We want to clear things up for everyone.

So let’s dig in and show you the difference between your *markup *and your *margin.*

## Contents

- Markup & Margin Terminology
- What are “margins” / profit margins?
- What is markup?
- What’s the difference between markup and margin?
- Why margin vs. markup matters
- How to convert markup to margin
- How to convert margin to markup
- Calculating prices from a desired margin
- Calculating prices from a desired markup

**Markup & Margin Terminology**

Understanding margins and markup are crucial to success in any business.

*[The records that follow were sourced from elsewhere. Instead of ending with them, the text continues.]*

Lemma insert_split b r : PageGetFreeSpace p < W -> r <> P_NONE -> exists fr onleft p1 p2 loc hk,
  _bt_findsplitloc p newoff W = Ok (fr, onleft) /\ _bt_split p b r fr newoff W it onleft = Ok (p1, p2, loc) /\
  opaque p1 = left_opaque p r /\ opaque p2 = right_opaque p b /\ in_tree leaf p1 /\ in_tree leaf p2 /\
  page_wide p1 /\ page_wide p2 /\ replaced b p nd [(b, p1); (r, p2)] /\
  hikey_lines p1 = [hk] /\ wide hk.
Proof.
  intros Hfree Hr. pose proof Hp as [Hok Hl Hpar Hd]. destruct insert_q as [Hq1 Hq2].
  destruct (findsplitloc_ok p newoff W) as (k & onleft & Efs & Hs); [done|done|done|done|fold first; destruct leaf; lia|].
  destruct (split_cut k onleft Hfree Hs) as [Hm Hhk].
  destruct (bt_split_ok p b r newoff W it k onleft) as (hk & Hcut & Esp & Pl & Pr);
    [done|apply wide_ok|fold first; destruct leaf; lia|exact Hs|exact Hhk|].
  fold first in Hcut, Esp, Pl, Pr. fold q in Hcut, Esp, Pl, Pr. fold nd in Hcut, Esp, Pl, Pr.
  set (m := if onleft then S k else k) in *.
  destruct (left_half_data p r hk m nd Hr) as [L1 L2]. destruct (right_half_data p b m nd Hok) as [R1 R2].
  set (p1 := left_half p r hk m nd) in *. set (p2 := right_half p b m nd) in *.
  pose proof (lookup_lt_Some _ _ _ Hcut) as Hmlt.
  assert (P_ISLEAF (left_opaque p r) = leaf /\ P_ISLEAF (right_opaque p b) = leaf) as [Ll Lr].
  { unfold P_ISLEAF. simpl. rewrite isleaf_noroot. by split. }
  assert (P_FIRSTDATAKEY (left_opaque p r) = 2) as Fl.
  { unfold P_FIRSTDATAKEY, P_RIGHTMOST. simpl. by destruct (Z.eqb_spec r P_NONE). }
  assert (sim (take m nd) (data_lines p1)) as S1 by (rewrite L1; apply stored_all_sim; right; rewrite Fl; done).
  assert (sim (drop m nd) (data_lines p2)) as S2.
  { rewrite R1. apply stored_all_sim. right. rewrite hikey_lines_length by done.
    change (P_FIRSTDATAKEY (right_opaque p b)) with (P_FIRSTDATAKEY (opaque p)). lia. }
  pose proof (new_keyed_wide leaf p it q Hw Hl Hit ltac:(auto)) as Hkw. fold nd in Hkw.
  assert (wide hk) as Hhkw.
  { destruct leaf; [exact (Forall_lookup_1 _ _ _ _ Hkw Hcut)|].
    refine (Forall_lookup_1 _ _ (pred m) _ Hkw _). simpl. rewrite lookup_drop. by replace (1 + pred m)%nat with m by lia. }
  exists (first + Z.of_nat k), onleft, p1, p2. eexists _, hk. split; [done|]. split; [exact Esp|].
  split; [done|]. split; [done|]. split_and!; [| | | | |done|done].
  - split; [done|done|done|]. intros _ E. destruct S1 as [S1 _]. rewrite E in S1. apply (f_equal length) in S1.
    rewrite !length_map, length_take in S1. simpl in S1. lia.
  - split; [done|done|done|]. intros _ E. destruct S2 as [S2 _]. rewrite E in S2. apply (f_equal length) in S2.
    rewrite !length_map, length_drop in S2. simpl in S2. lia.
  - split; [|rewrite L2; by constructor|].
    + unfold keyed_lines. change (P_ISLEAF (opaque p1)) with (P_ISLEAF (left_opaque p r)). rewrite Ll. destruct leaf.
      * rewrite L1, stored_all_id by by left. by apply Forall_take.
      * destruct S1 as [_ <-]. simpl in Hkw. rewrite skipn_firstn_comm. by apply Forall_take.
    + change (P_ISLEAF (opaque p1)) with (P_ISLEAF (left_opaque p r)). rewrite Ll. intros Hf x Hx. rewrite L1 in Hx.
      destruct (take m nd) as [|y l]; [done|]. simpl in Hx. injection Hx as <-. unfold stored. rewrite Ll, Fl, Hf. done.
  - split; [|rewrite R2; apply Hw|].
    + unfold keyed_lines. change (P_ISLEAF (opaque p2)) with (P_ISLEAF (right_opaque p b)). rewrite Lr. destruct leaf.
      * rewrite R1, stored_all_id by by left. by apply Forall_drop.
      * destruct S2 as [_ <-]. simpl in Hkw. rewrite drop_drop, Nat.add_comm, <- drop_drop. by apply Forall_drop.
    + change (P_ISLEAF (opaque p2)) with (P_ISLEAF (right_opaque p b)). rewrite Lr. intros Hf x Hx. rewrite R1 in Hx.
      destruct (drop m nd) as [|y l]; [done|]. simpl in Hx. injection Hx as <-. unfold stored. rewrite Lr, Hf.
      change (P_FIRSTDATAKEY (right_opaque p b)) with (P_FIRSTDATAKEY (opaque p)).
      rewrite hikey_lines_length, Z.sub_add, Z.eqb_refl by done. done.
  - apply (rp_two b p nd p1 r p2 m hk); try done. rewrite Hl. intros El. rewrite El in Ll, Lr.
    rewrite L1, R1, !stored_all_id by by left. done.
Qed.
End InsertPage.
End Width.
(** ** Changing a level *)

Lemma concat_split {A} (L : list (list A)) l C : L !! l = Some C ->
  concat L = concat (take l L) ++ C ++ concat (drop (S l) L).
Proof.
  intros H. rewrite <- (take_drop_middle L l C H) at 1. by rewrite concat_app.
Qed.

Lemma concat_insert {A} (L : list (list A)) l C C' : L !! l = Some C ->
  concat (<[l:=C']> L) = concat (take l L) ++ C' ++ concat (drop (S l) L).
Proof.
  intros H. pose proof (lookup_lt_Some _ _ _ H) as Hl.
  rewrite (concat_split (<[l:=C']> L) l C') by by apply list_lookup_insert_eq.
  by rewrite take_insert_ge, drop_insert_lt by lia.
Qed.

Lemma elem_blocks (lv : level) b : b ∈ map fst lv <-> exists p, (b, p) ∈ lv.
Proof.
  rewrite list_elem_of_fmap. split; [|by intros [p H]; exists (b, p)]. intros ([b' p] & -> & H). by exists p.
Qed.

Lemma levels_dom idx L b : levels_in idx L -> b ∈ map fst (concat L) -> exists p, pages idx !! b = Some p.
Proof.
  intros H Hb. apply elem_blocks in Hb as [p Hb]. apply list_elem_of_In, in_concat in Hb as (C & HC & Hx).
  apply list_elem_of_In, list_elem_of_lookup in HC as [l HC]. pose proof (lo_in _ _ H l C HC) as Hin.
  apply list_elem_of_In in Hx. eapply Forall_forall in Hin; [|exact Hx]. exists p. apply Hin.
Qed.

Lemma levels_in_update idx idx' L l C C' : levels_in idx L -> L !! l = Some C ->
  level_in idx' (bool_decide (l = 0%nat)) C' -> C' <> [] -> linked P_NONE C' -> NoDup (map fst C') ->
  (forall b, b ∈ map fst C' -> b ∈ map fst C \/ (pages idx !! b = None /\ b <> P_NONE)) ->
  (forall b, b ∉ map fst C' -> pages idx' !! b = pages idx !! b) ->
  levels_in idx' (<[l:=C']> L).
Proof.
  intros H HC Hin Hne Hlk Hnd Hb Hpg. pose proof (lookup_lt_Some _ _ _ HC) as Hl.
  pose proof (lo_nodup _ _ H) as Hnd0. rewrite (concat_split _ _ _ HC), !map_app in Hnd0.
  apply NoDup_app in Hnd0 as (N1 & N2 & N3). apply NoDup_app in N3 as (N3 & N4 & N5).
  assert (forall b, b ∈ map fst (concat (take l L)) \/ b ∈ map fst (concat (drop (S l) L)) -> b ∉ map fst C') as Hout.
  { intros b Hbo Hb'. assert (b ∈ map fst (concat L)) as Hin0.
    { rewrite (concat_split _ _ _ HC), !map_app, !elem_of_app. destruct Hbo; auto. }
    destruct (Hb b Hb') as [Hc|[Hn _]].
    - destruct Hbo as [Ho|Ho]; [apply (N2 b Ho); apply elem_of_app; by left|by apply (N4 b Hc)].
    - destruct (levels_dom idx L b H Hin0) as [p Hp]. congruence. }
  split.
  - intros l' D HD. destruct (decide (l' = l)) as [->|Hne'].
    + rewrite list_lookup_insert_eq in HD by done. by injection HD as <-.
    + rewrite list_lookup_insert_ne in HD by done. pose proof (lo_in _ _ H l' D HD) as HinD.
      apply Forall_forall. intros x Hx. eapply Forall_forall in HinD as [Hp Ht]; [|exact Hx]. split; [|done].
      rewrite Hpg; [done|]. apply Hout. destruct (Nat.lt_ge_cases l' l).
      * left. apply list_elem_of_fmap_2. apply (level_in_concat _ l' D); [|done]. by rewrite lookup_take_lt.
      * right. apply list_elem_of_fmap_2. apply (level_in_concat _ (l' - S l) D); [|done].
        rewrite lookup_drop. by replace (S l + (l' - S l))%nat with l' by lia.
  - apply Forall_insert; [apply H|done].
  - intros l' D HD. destruct (decide (l' = l)) as [->|Hne'].
    + rewrite list_lookup_insert_eq in HD by done. by injection HD as <-.
    + rewrite list_lookup_insert_ne in HD by done. by apply (lo_linked _ _ H l').
  - rewrite (concat_insert _ _ C) by done. rewrite !map_app. apply NoDup_app. split_and!; [done| |].
    + intros b Hb1 Hb2. apply elem_of_app in Hb2 as [Hb2|Hb2]; [by apply (Hout b); [left|]|].
      apply (N2 b Hb1). apply elem_of_app. by right.
    + apply NoDup_app. split_and!; [done| |done]. intros b Hb1 Hb2. by apply (Hout b); [right|].
  - rewrite (concat_insert _ _ C) by done. rewrite !map_app, !elem_of_app. pose proof (lo_none _ _ H) as Hn.
    rewrite (concat_split _ _ _ HC), !map_app, !elem_of_app in Hn. intros [Ho|[Ho|Ho]]; [tauto| |tauto].
    destruct (Hb _ Ho) as [?|[_ ?]]; [tauto|done].
Qed.

Lemma levels_in_snoc idx idx' L b p : levels_in idx L -> L <> [] -> pages idx !! b = None -> b <> P_NONE ->
  in_tree false p -> btpo_prev (opaque p) = P_NONE -> btpo_next (opaque p) = P_NONE ->
  pages idx' = <[b := p]> (pages idx) -> levels_in idx' (L ++ [[(b, p)]]).
Proof.
  intros H HL Hb Hb0 Hp Hpr Hnx E.
  assert (forall x, x ∈ map fst (concat L) -> x <> b) as Hfresh.
  { intros x Hx ->. destruct (levels_dom idx L b H Hx) as [p' Hp']. congruence. }
  split.
  - intros l D HD. apply lookup_app_Some in HD as [HD|[Hge HD]].
    + pose proof (lo_in _ _ H l D HD) as Hin. apply Forall_forall. intros x Hx.
      eapply Forall_forall in Hin as [Hpg Ht]; [|exact Hx]. split; [|done]. rewrite E, lookup_insert_ne; [done|].
      apply not_eq_sym, Hfresh. apply list_elem_of_fmap_2. by apply (level_in_concat _ l D).
    + apply list_lookup_singleton_Some in HD as [Hl <-]. constructor; [|constructor]. simpl. rewrite E, lookup_insert_eq.
      split; [done|]. rewrite bool_decide_false; [done|]. destruct L; [done|]. simpl in *. lia.
  - apply Forall_app. split; [apply H|]. by constructor.
  - intros l D HD. apply lookup_app_Some in HD as [HD|[_ HD]]; [by apply (lo_linked _ _ H l)|].
    apply list_lookup_singleton_Some in HD as [_ <-]. by split_and!.
  - rewrite concat_app, map_app. simpl. apply NoDup_app. split_and!; [apply H| |apply NoDup_singleton].
    intros x Hx Hx2. apply list_elem_of_singleton in Hx2 as ->. by apply (Hfresh b).
  - rewrite concat_app, map_app, elem_of_app. simpl. rewrite list_elem_of_singleton. intros [Hx|Hx]; [by apply (lo_none _ _ H)|done].
Qed.
(** ** Finding the parent *)

Lemma find_item_none p it : forall n off, (forall o, off <= o < off + Z.of_nat n -> BTItemSame (PageGetItem p o) it = false) ->
  find_item n off p it = None.
Proof.
  induction n as [|n IH]; intros off H; [done|]. simpl. rewrite H by lia. apply IH. intros o Ho. apply H. lia.
Qed.

Lemma find_item_some p it t : BTItemSame (PageGetItem p t) it = true -> forall n off,
  off <= t < off + Z.of_nat n -> (forall o, off <= o < t -> BTItemSame (PageGetItem p o) it = false) ->
  find_item n off p it = Some t.
Proof.
  intros Ht. induction n as [|n IH]; intros off Hr H; [lia|]. simpl. destruct (decide (off = t)) as [->|Hne].
  - by rewrite Ht.
  - rewrite H by lia. apply IH; [lia|]. intros o Ho. apply H. lia.
Qed.

Lemma same_link a b : BTItemSame a b = true <-> (t_blkno a, t_posid a) = (t_blkno b, t_posid b).
Proof.
  unfold BTItemSame. rewrite andb_true_iff, !Z.eqb_eq. split; [by intros [-> ->]|by intros [= -> ->]].
Qed.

But in screen printing, understanding the relationship between your gross margins, your markup percentages, and your gross profits can be challenging. “It seems obvious, but every job in screen printing is different,” explained Golden Press Studio.

Let’s cover the basic terminology involved with markups and margin calculations.

### Cost of Goods Sold (COGS)

Traditionally, cost of goods sold is simply the price that you pay for whatever items you sell.

COGS seems simple: how much did it cost you to sell your product?

It’s ultimately a simplified view of how expensive it is for your company to produce a t-shirt.

COGS includes labor, the cost of the t-shirt, inks, time spent administering and selling the job, and so on.

You most likely have an intuitive (though not always accurate) sense of your COGS. Think of it this way: it’s what you subtract from your selling price to determine your profit!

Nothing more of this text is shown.